Sample Sunday, For a Few Bottles More

Last Thursday, Chuck Wendig, author of IRREGULAR CREATURES, challenged readers of his blog, Terrible Minds, to write a short story based on the real news item about the finding of a cache of no-longer-in-production Scotch found under the floorboards of Antarctic explorer Ernest Shackleton’s hut.

Here is mine. It isn’t exactly Sunday-appropriate, but I wrote it Saturday night, so….

FOR A FEW BOTTLES MORE

Pilar Penguin lit a cigarette and blew a smoke ring into the frigid air.

This life, she thought. This life is no good. How long had it been since she had seen the sun? Well, six months, obviously, but it had been longer than that.
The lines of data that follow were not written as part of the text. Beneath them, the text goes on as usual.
(** Section 4.3 of the specification, steps 2 to 6, on one batch row. *)
Definition spec_polar (v : R) : R :=
  acos (1 - 2 * (clamp v 1e-5 (PI - 1e-5) / PI)).
Definition spec_origin (r theta v : R) : vec3 :=
  let phi := spec_polar v in
  mk3 (r * sin phi * cos (PI - theta))
      (r * cos phi)
      (r * sin phi * sin (PI - theta)).
Definition spec_pose (aim : vec3 -> vec3) (r theta v : R) : mat4 :=
  let origin := spec_origin r theta v in
  spec_cam2world (normalize_vecs (aim origin)) origin.

(** Section 4.5 of the specification, on one (pitch, yaw) pair in
    degrees. *)
Definition spec_input_origin (r pitch_deg yaw_deg : R) : vec3 :=
  let pitch := pitch_deg * PI / 180 in
  let yaw := yaw_deg * PI / 180 in
  mk3 (r * cos pitch * cos yaw) (r * cos pitch * sin yaw) (r * sin pitch).
Definition spec_input_pose (r pitch_deg yaw_deg : R) : mat4 :=
  let origin := spec_input_origin r pitch_deg yaw_deg in
  let forward := normalize_vecs (vopp origin) in
  let left := normalize_vecs (cross (mk3 0 0 (-1)) forward) in
  let up := normalize_vecs (cross forward left) in
  spec_assemble left up forward origin.
Definition spec_fx (fov_degrees : R) : R :=
  0.5 / tan (fov_degrees / 2 * PI / 180).

(** Section 4.4 of the specification. *)
Definition spec_focal_length (fov_degrees : R) : R :=
  1 / (tan (fov_degrees * PI / 360) * sqrt 2).

(** The five elevation rings of [uni_mesh_path]. *)
Definition rings : list R := [60; 30; 0; -30; -60].

(** The (elevation, azimuth) pairs of the camera path, ring after ring. *)
Definition grid_pairs (frame_number : nat) : list (R * R) :=
  flat_map
    (fun elevation =>
       map (fun i => (elevation, INR i / INR frame_number * 360))
           (seq 0 frame_number))
    rings.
She slept through the days now, weary and bleary from late nights at the cantina.

But what was she to do? Pehuen had put everything they had into the place. She either worked by his side or watched their lives come apart like a calving glacier.

She wiped the bar, flipping the cloth free at the edge so it didn’t freeze to the damp surface. Pehuen would be back soon, and then they would open the doors for the evening and the other penguins would trickle in by ones and twos. Pilar disapproved of guys coming in with their eggs tucked between their feet and their bodies, but Pehuen was right—either they let guys in carrying concealed or they had no customers at all for part of the year.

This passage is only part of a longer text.